Alle tensioni dovute al Coronavirus, si aggiunsero quelle derivanti dalla crisi di governo venutasi a determinare con l’uscita del partito di Matteo Renzi (Italia viva) dall’Esecutivo Pd-M5s, nella quale circostanza il presidente venne “strattonato” più volte da parte della stampa, da taluni opinionisti, da alcuni politici, perché in qualche modo uscisse da un silenzio che veniva interpretato – a seconda delle variegate impressioni – come debolezza, eccesso di riservatezza, irrisolutezza. Falliti tutti i tentativi di risolvere la crisi del governo Conte bis, il capo dello Stato uscì dal tradizionale riserbo con un discorso di rara incisività e di grande chiarezza, sul dramma politico ed economico che stava attraversando l’Italia al suo interno, come nelle relazioni internazionali. Evidenziò che a fronte del fallimento della creazione di un nuovo governo su base politica, si era ventilato il ricorso ad elezioni anticipate, ma avvertì al riguardo che il lungo periodo di campagna elettorale sarebbe coinciso con la crisi sanitaria.

Entro il mese di aprile andava presentato alla Commissione europea il piano per l’utilizzo dei grandi fondi europei, ed era fortemente auspicabile che ciò avvenisse prima di quella data di scadenza, perché quegli indispensabili finanziamenti venissero impegnati. Occorreva poi provvedere tempestivamente al loro utilizzo, per non rischiare di perderli.
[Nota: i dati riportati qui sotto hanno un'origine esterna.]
(** ** Properties *)


(** A handle of the application of [cfg0]. *)
Definition sample_my : @MYSQL flat_knv := mk_my 5 true 0 [] (txt "app") (txt "KEY") 7 0 None.


(** The client does not look at the sequence number of a response.  Whatever request [p] a packet
    answers, under the same key, the next query takes it as its own answer: a response that arrives after
    its query timed out is the result of the following query. *)
Theorem stale_response_accepted `{D : Des} {K : Knv} `{!DesLaws D} `{!KnvLaws K}
    (t0 : knv) (p : ProxyPacket) (text rsp : bytes) (m m' : MYSQL) (sent : Z) (sql pkt : bytes) (es : list (Z * bytes)) :
  NewTree 1 = Some t0 -> is_reply p 0 text rsp -> len rsp <= MAX_RESPONSE_PACKET_LENGTH -> 0 <= sequence p < 2 ^ 64 ->
  text <> [] -> len text < 2 ^ 31 - 16 -> pieces_of rsp es ->
  SendRequest sent m sql = Some (0, m', Some pkt) -> m_appkey m' = appkey p ->
  mysql_proxy_real_query sent ((fun c => Data c.1 c.2) <$> es) m sql
    = Some (Some 0, set_context (NewFromMessage text) (set_context None m'), Some pkt).
Proof.
  intros Ht Hr Hmax Hs Hne Hl [Hes Hb] Hsend Hk. unfold mysql_proxy_real_query. rewrite Hsend. msimp. cbn [Z.ltb Z.compare].
  pose proof (recv_reply t0 Ht p 0 text rsp (set_context None m') es [] [] Hr Hmax Hs Hk) as Hrecv.
  rewrite app_nil_r in Hrecv. rewrite Hrecv; [done|done|done|done|done|].
  destruct (process_reply t0 Ht p 0 text rsp (set_context None m') Hr Hmax Hs Hk) as (b & v & -> & _); [done|done|].
  by destruct (frame_cons b) as (x & l & ->).
Qed.
(* ===== verification/AttrApi.v ===== *)
(** * Monitoring counters (src/comm/Attr_API.c)

    Counters in shared memory, found by number in forty rows of slots, changed without a lock by any number of
    threads and processes.  A caller of [CreateOrUpdateNode] is a program counter with its local variables; each of
    its steps makes at most one access to the shared memory, so that every interleaving of the accesses of several
    callers is a sequence of steps. *)

From S2P Require Import Prelude.

(** ** The table *)

(** Models [AGENT_ATTR_SHM_HASH_LEN] (src/comm/Attr_API.c:54-54). *)
Definition AGENT_ATTR_SHM_HASH_LEN : Z := 1000.
(** Models [AGENT_ATTR_SHM_HASH_TIMES] (src/comm/Attr_API.c:55-55). *)
Definition AGENT_ATTR_SHM_HASH_TIMES : Z := 40.
(** Models [MAX_ATTEMPT_TIMES] (src/comm/Attr_API.c:58-58). *)
Definition MAX_ATTEMPT_TIMES : Z := 50.

(** Models [g_arrMod] (src/comm/Attr_API.c:61-63). *)
Definition g_arrMod : list Z :=
  [998; 997; 991; 983; 982; 977; 976; 974; 971; 967; 964; 958; 956; 953; 947; 944; 941; 937; 934; 932; 929; 926; 922; 919;
   916; 914; 911; 908; 907; 904; 898; 892; 887; 886; 883; 881; 878; 877; 872; 866].

(** A number and a value, each of 32 bits, read and exchanged together. *)
(** Models [AGENT_ATTR_NODE] (src/comm/Attr_API.c:66-76). *)
Record attr_node := mk_attr { dwAttrId : Z; dwCurVal : Z }.

#[export] Instance attr_node_eq_dec : EqDecision attr_node.
Proof. solve_decision. Defined.

Definition empty_node : attr_node := mk_attr 0 0.

(** The shared memory, which was cleared when it was made. *)
Notation attr_mem := (gmap Z attr_node).
Definition node_at (m : attr_mem) (p : Z) : attr_node := default empty_node (m !! p).

(** The slot of the number [id] in row [i]. *)
(** Models [CreateOrUpdateNode] (src/comm/Attr_API.c:273-274). *)
Definition slot_of (i : nat) (id : Z) : Z := AGENT_ATTR_SHM_HASH_LEN * Z.of_nat i + id mod nth i g_arrMod 1.
Definition rows : nat := length g_arrMod.

(** [CAS_64bit] *)
(** Models [CAS_64bit] (src/comm/CAS_64bit.h:24-24). *)
Definition CAS (p : Z) (old new : attr_node) (m : attr_mem) : bool * attr_mem :=
  if decide (node_at m p = old) then (true, <[p := new]> m) else (false, m).

(** ** One call *)

(** The copy of the slot [p] was found to have the number [id]: the exchange, and the value written if it succeeds. *)
(** Models [callback_AddValue] (src/comm/Attr_API.c:191-218). *)
Definition callback_AddValue (m : attr_mem) (p : Z) (copy : attr_node) (id v : Z) : option Z * attr_mem :=
  let x := u32 (dwCurVal copy + v) in
  let '(b, m') := CAS p copy (mk_attr id x) m in (if b : bool then Some x else None, m').

(** Models [callback_SetValue] (src/comm/Attr_API.c:220-246). *)
Definition callback_SetValue (m : attr_mem) (p : Z) (copy : attr_node) (id v : Z) : option Z * attr_mem :=
  let '(b, m') := CAS p copy (mk_attr id v) m in (if b : bool then Some v else None, m').

Inductive method := AddValue | SetValue.

Definition UpdateNode (k : method) : attr_mem -> Z -> attr_node -> Z -> Z -> option Z * attr_mem :=
  match k with AddValue => callback_AddValue | SetValue => callback_SetValue end.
Nel perdurare di un clima politico di pericolosa stagnazione, il capo dello Stato dopo una serie di consultazioni preliminari conferì al professor Mario Draghi l’incarico per la formazione del nuovo Governo, che si compose sia di figure di sperimentata esperienza tecnica, che di esponenti politici. Il capo dello Stato, già estremamente parco nel suo “dire”, alla vigilia del “semestre bianco” richiamò con significante energia i competenti Organi costituzionali al puntuale rispetto della massima Carta, reiteratamente aggirata in quanto innanzi a “provvedimento governativo ab origine a contenuto plurimo”, volto esclusivamente ad introdurre misure di sostegno economico post pandemico, in sede di conversione erano stati introdotti dei contenuti non pertinenti, singolarmente evidenziati dal presidente. Il 29 gennaio 2022 Mattarella nonostante l’indisponibilità ad un secondo mandato, reiteratamente manifestata con dichiarazioni e fatti concludenti, venne rieletto presidente della Repubblica con 759 voti. Ne sono seguite poche e sobrie parole, come è suo costume, ma tanti inespressi e pur percepibili significati, circa la vita da intendersi come missione al servizio del bene comune, innanzi al quale gli stessi affetti familiari divengono necessariamente – e non senza pena – recessivi. “Salus suprema rei publicae ante omnia...”.